Dataset entries:

(** A new frame with an entry made from the permissions. *)
Lemma new_page (fl : Z) (bytes : option (list Z)) :
  flags_ok fl → ∃ f m1, frame_alloc m = Some (f, m1) ∧
  let m1' := match bytes with Some l => set_pages m1 (<[f := l]> (pages m1)) | None => m1 end in
  let b := pte_new f (Z.lor fl VALID) in
  ∃ m2 pt', map_by_pte_flags m1' pt v f fl = Done (m2, pt') ∧ root_ppn pt' = r ∧ fs_free (source m) f ∧ 0 ≤ f < 2 ^ 44 ∧
    (get_ppn b = f → Q r v b → hinv (mkMach m2 g (<[f := 1%nat]> rc)) (pf_set pf r v (Some f)) P Q) ∧
    entry_at m2 r v = Some b ∧ mem_ok roots m2 ∧ has_frames 2 (source m2) ∧
    (∀ r' v', r' ∈ roots → user_vpn v' → (r', v') ≠ (r, v) → entry_at m2 r' v' = entry_at m r' v') ∧
    (∀ q, fs_free (source m2) q → fs_free (source m) q) ∧
    (∀ q, ¬ fs_free (source m) q → pages m2 !! q = pages m !! q) ∧
    (∀ n, has_frames (3 + n) (source m) → has_frames n (source m2)).
Proof using Hi Hrd.
  intros Hfl. pose proof page_mem as Hm. pose proof (ready_vacant _ _ _ _ _ _ _ _ Hi Hrd) as Hvac. fold m in Hvac.
  pose proof (rd_room _ _ _ _ _ _ _ _ Hrd) as Hroom. fold m in Hroom.
  destruct (alloc_some m 4 Hroom) as (f & m1 & Ha). exists f, m1. split; [done|]. intros m1' b.
  destruct (alloc_same roots m f m1 Hm Ha) as (Hsame & Hfree & Hnfree & Hrange & Hpages & _ & Hroom1).
  assert (pte_same roots m1 m1') as Hsame1.
  { unfold m1'. destruct bytes; [by apply pages_same, Hsame|]. split; [apply Hsame|done|done]. }
  pose proof (rd_root _ _ _ _ _ _ _ _ Hrd) as Hroot. pose proof (rd_in _ _ _ _ _ _ _ _ Hrd) as Hin. pose proof (rd_user _ _ _ _ _ _ _ _ Hrd) as Hu.
  assert (source m1' = source m1) as Hsrc by (unfold m1'; by destruct bytes).
  destruct (map_set roots m1' pt v f fl) as (m2 & pt' & Hmap & Hroot' & Hset);
    [apply Hsame1|by rewrite Hroot|done| |done|done| |].
  { rewrite Hroot, (pe_pte _ _ _ Hsame1), (pe_pte _ _ _ Hsame) by done. done. }
  { rewrite Hsrc. apply Hroom1, (has_frames_drop 3 2), Hroom. }
  rewrite Hroot in Hroot', Hset. fold b in Hset. exists m2, pt'. do 4 (split; [done|]).
  destruct Hset as [T1 T2 T3 T4 T5]. split_and!.
  - intros Hppn HQ. eapply iso_ext; [|intros k; apply keyF_put|done]. simpl.
    eapply iso_new; [exact Hi|done|done|apply (rd_none _ _ _ _ _ _ _ _ Hrd)|exact Ha|exact Hsame1|by split|done|done].
  - rewrite T2 by done. by rewrite decide_True.
  - done.
  - apply T5. rewrite Hsrc. by apply Hroom1.
  - intros r' v' Hr' Hu' Hne. rewrite T2, decide_False by (done || by intros [-> ->]). by rewrite (pe_pte _ _ _ Hsame1), (pe_pte _ _ _ Hsame).
  - intros q Hq. by apply (pe_free _ _ _ Hsame), (pe_free _ _ _ Hsame1), T3.
  - intros q Hq. assert (q ≠ f) as Hqf by congruence. rewrite T4.
    + transitivity (pages m1 !! q); [|by apply Hpages]. unfold m1'. destruct bytes; [|done]. simpl. by apply lookup_insert_ne.
    + intros Hf. by apply Hq, (pe_free _ _ _ Hsame), (pe_free _ _ _ Hsame1).
  - intros n Hn. apply T5. rewrite Hsrc. by apply Hroom1.
Qed.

** Exercise goal **
Wherever the word "destruct" turns up in a line of the entries above, copy that line.

** Output for this task **
  destruct (alloc_some m 4 Hroom) as (f & m1 & Ha). exists f, m1. split; [done|]. intros m1' b.
  destruct (alloc_same roots m f m1 Hm Ha) as (Hsame & Hfree & Hnfree & Hrange & Hpages & _ & Hroom1).
  { unfold m1'. destruct bytes; [by apply pages_same, Hsame|]. split; [apply Hsame|done|done]. }
  assert (source m1' = source m1) as Hsrc by (unfold m1'; by destruct bytes).
  destruct (map_set roots m1' pt v f fl) as (m2 & pt' & Hmap & Hroot' & Hset);
  destruct Hset as [T1 T2 T3 T4 T5]. split_and!.
    + transitivity (pages m1 !! q); [|by apply Hpages]. unfold m1'. destruct bytes; [|done]. simpl. by apply lookup_insert_ne.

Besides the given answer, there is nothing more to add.